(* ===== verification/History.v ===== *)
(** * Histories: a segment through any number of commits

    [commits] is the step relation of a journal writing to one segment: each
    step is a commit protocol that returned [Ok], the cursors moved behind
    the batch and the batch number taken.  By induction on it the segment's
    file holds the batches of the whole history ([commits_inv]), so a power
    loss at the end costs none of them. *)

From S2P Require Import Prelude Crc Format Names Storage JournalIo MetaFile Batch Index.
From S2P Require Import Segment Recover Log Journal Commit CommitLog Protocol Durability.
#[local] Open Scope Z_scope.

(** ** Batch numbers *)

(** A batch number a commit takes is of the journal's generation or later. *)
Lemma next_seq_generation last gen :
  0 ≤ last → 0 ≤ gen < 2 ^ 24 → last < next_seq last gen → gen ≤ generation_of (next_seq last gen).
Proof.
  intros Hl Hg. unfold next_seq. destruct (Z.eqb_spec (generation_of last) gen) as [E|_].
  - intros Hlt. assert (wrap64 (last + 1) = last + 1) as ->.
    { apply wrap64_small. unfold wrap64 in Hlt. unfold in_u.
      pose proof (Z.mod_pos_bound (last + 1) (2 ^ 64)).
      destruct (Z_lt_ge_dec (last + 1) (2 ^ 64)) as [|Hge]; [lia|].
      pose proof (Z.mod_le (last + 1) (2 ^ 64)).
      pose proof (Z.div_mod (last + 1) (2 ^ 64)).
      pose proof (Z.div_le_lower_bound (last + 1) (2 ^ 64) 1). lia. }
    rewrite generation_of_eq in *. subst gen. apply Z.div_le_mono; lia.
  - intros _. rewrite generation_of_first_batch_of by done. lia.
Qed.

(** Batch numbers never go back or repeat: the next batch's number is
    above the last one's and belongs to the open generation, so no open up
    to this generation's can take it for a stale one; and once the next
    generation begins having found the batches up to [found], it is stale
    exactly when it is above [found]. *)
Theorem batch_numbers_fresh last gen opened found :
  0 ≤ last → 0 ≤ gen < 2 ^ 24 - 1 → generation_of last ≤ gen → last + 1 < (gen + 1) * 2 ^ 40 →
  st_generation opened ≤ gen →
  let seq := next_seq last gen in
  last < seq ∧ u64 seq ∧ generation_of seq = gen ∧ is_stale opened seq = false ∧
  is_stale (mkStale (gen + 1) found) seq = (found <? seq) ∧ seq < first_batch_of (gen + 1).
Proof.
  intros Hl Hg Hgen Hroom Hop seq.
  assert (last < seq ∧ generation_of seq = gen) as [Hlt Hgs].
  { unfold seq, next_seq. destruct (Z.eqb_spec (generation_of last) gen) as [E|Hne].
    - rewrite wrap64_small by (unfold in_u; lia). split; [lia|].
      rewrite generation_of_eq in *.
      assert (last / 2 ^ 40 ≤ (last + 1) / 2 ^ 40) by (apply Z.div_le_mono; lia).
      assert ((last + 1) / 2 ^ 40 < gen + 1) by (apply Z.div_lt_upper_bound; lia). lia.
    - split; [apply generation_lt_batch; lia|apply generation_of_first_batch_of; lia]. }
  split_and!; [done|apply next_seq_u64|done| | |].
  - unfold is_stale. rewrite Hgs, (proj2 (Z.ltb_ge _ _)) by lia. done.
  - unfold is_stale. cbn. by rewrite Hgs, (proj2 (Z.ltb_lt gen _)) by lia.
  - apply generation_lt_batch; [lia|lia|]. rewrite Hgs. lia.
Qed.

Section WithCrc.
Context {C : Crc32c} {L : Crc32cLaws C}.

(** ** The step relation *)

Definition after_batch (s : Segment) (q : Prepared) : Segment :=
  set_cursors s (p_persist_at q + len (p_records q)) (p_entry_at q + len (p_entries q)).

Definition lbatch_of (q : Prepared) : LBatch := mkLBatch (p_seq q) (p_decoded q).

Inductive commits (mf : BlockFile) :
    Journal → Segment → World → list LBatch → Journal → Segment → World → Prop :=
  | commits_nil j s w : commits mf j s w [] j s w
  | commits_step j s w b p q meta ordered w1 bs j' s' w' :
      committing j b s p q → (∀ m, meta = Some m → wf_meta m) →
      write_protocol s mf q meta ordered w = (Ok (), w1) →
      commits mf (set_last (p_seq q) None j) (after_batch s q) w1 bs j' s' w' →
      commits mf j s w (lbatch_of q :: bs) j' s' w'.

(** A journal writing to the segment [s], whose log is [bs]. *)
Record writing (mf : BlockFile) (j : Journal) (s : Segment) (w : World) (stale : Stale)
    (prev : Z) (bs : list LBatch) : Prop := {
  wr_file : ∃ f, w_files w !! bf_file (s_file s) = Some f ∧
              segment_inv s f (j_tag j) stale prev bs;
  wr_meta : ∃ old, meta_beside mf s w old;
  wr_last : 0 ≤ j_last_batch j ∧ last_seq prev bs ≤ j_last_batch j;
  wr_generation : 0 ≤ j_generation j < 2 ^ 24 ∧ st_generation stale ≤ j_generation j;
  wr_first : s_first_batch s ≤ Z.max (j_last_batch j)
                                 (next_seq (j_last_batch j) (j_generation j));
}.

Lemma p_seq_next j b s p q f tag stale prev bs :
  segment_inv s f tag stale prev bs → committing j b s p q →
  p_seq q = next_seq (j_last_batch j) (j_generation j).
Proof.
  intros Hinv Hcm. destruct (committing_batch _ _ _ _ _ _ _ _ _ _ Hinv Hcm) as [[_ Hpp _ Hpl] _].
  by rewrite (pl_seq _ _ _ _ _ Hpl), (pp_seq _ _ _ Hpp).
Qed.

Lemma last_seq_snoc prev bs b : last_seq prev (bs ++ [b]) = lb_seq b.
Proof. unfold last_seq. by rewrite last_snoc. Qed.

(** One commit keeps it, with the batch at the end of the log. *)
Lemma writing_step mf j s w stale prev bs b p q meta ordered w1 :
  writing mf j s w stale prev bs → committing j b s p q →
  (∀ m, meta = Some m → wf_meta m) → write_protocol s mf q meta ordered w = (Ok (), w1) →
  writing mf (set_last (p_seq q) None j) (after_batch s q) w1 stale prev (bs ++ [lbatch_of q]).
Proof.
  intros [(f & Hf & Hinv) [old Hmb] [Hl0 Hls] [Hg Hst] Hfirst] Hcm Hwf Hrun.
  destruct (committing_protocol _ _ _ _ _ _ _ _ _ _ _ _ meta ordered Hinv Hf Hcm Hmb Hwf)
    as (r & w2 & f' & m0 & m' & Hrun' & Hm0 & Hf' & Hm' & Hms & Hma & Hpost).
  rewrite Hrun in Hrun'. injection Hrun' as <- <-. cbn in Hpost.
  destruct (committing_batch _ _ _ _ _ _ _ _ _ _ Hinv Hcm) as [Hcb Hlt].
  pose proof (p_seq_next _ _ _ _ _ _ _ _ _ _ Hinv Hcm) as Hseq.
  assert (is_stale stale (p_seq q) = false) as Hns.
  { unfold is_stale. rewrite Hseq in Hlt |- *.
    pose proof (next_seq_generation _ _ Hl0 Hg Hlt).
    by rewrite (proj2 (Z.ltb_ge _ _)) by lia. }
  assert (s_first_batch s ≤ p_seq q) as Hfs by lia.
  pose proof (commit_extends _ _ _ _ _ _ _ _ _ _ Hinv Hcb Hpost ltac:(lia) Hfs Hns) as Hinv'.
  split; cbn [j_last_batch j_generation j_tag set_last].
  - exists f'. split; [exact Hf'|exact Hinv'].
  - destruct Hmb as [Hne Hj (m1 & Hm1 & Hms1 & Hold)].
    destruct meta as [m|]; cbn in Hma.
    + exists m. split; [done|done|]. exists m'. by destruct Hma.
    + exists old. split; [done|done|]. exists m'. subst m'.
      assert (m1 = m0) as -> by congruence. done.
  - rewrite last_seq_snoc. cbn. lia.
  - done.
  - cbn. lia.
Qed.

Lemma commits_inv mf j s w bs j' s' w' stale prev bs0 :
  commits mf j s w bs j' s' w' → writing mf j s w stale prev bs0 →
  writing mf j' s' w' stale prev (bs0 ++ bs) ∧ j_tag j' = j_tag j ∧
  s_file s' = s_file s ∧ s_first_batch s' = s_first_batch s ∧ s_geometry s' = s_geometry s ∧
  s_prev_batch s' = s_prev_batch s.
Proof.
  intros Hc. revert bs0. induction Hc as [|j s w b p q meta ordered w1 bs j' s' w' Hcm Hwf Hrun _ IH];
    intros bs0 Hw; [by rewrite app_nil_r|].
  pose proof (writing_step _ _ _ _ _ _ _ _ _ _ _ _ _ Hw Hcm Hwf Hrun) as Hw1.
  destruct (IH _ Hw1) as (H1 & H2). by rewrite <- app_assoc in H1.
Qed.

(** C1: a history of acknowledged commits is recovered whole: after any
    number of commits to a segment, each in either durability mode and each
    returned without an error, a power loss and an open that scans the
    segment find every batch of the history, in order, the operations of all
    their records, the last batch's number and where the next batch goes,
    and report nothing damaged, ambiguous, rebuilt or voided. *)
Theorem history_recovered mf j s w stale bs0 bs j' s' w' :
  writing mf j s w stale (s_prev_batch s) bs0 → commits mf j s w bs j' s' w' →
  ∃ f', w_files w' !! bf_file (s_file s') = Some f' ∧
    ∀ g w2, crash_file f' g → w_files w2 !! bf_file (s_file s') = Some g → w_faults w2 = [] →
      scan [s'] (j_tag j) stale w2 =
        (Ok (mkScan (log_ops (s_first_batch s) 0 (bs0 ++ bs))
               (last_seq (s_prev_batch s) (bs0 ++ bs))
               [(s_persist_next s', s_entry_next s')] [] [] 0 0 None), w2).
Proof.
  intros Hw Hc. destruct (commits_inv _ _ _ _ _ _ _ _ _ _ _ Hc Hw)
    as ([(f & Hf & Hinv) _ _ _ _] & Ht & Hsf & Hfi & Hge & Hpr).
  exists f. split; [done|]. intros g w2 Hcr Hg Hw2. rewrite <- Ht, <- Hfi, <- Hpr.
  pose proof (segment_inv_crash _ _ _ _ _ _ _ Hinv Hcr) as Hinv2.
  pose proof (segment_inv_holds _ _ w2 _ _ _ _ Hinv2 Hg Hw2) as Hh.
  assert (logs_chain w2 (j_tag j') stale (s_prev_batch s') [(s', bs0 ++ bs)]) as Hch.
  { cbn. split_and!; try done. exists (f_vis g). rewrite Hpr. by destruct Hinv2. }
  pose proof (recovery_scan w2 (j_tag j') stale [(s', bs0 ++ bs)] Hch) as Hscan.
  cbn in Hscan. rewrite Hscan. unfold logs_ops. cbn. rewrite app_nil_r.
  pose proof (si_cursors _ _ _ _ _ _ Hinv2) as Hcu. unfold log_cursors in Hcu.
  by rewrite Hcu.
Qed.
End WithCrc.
----
● EXERCISE OBJECTIVE
Would you please copy exactly the part of the entries above that begins at the line containing "pose proof (writing_step" and ends at the line containing "scan [s'] (j_tag", both lines included?

● EXERCISE RESPONSE
  pose proof (writing_step _ _ _ _ _ _ _ _ _ _ _ _ _ Hw Hcm Hwf Hrun) as Hw1.
  destruct (IH _ Hw1) as (H1 & H2). by rewrite <- app_assoc in H1.
Qed.

(** C1: a history of acknowledged commits is recovered whole: after any
    number of commits to a segment, each in either durability mode and each
    returned without an error, a power loss and an open that scans the
    segment find every batch of the history, in order, the operations of all
    their records, the last batch's number and where the next batch goes,
    and report nothing damaged, ambiguous, rebuilt or voided. *)
Theorem history_recovered mf j s w stale bs0 bs j' s' w' :
  writing mf j s w stale (s_prev_batch s) bs0 → commits mf j s w bs j' s' w' →
  ∃ f', w_files w' !! bf_file (s_file s') = Some f' ∧
    ∀ g w2, crash_file f' g → w_files w2 !! bf_file (s_file s') = Some g → w_faults w2 = [] →
      scan [s'] (j_tag j) stale w2 =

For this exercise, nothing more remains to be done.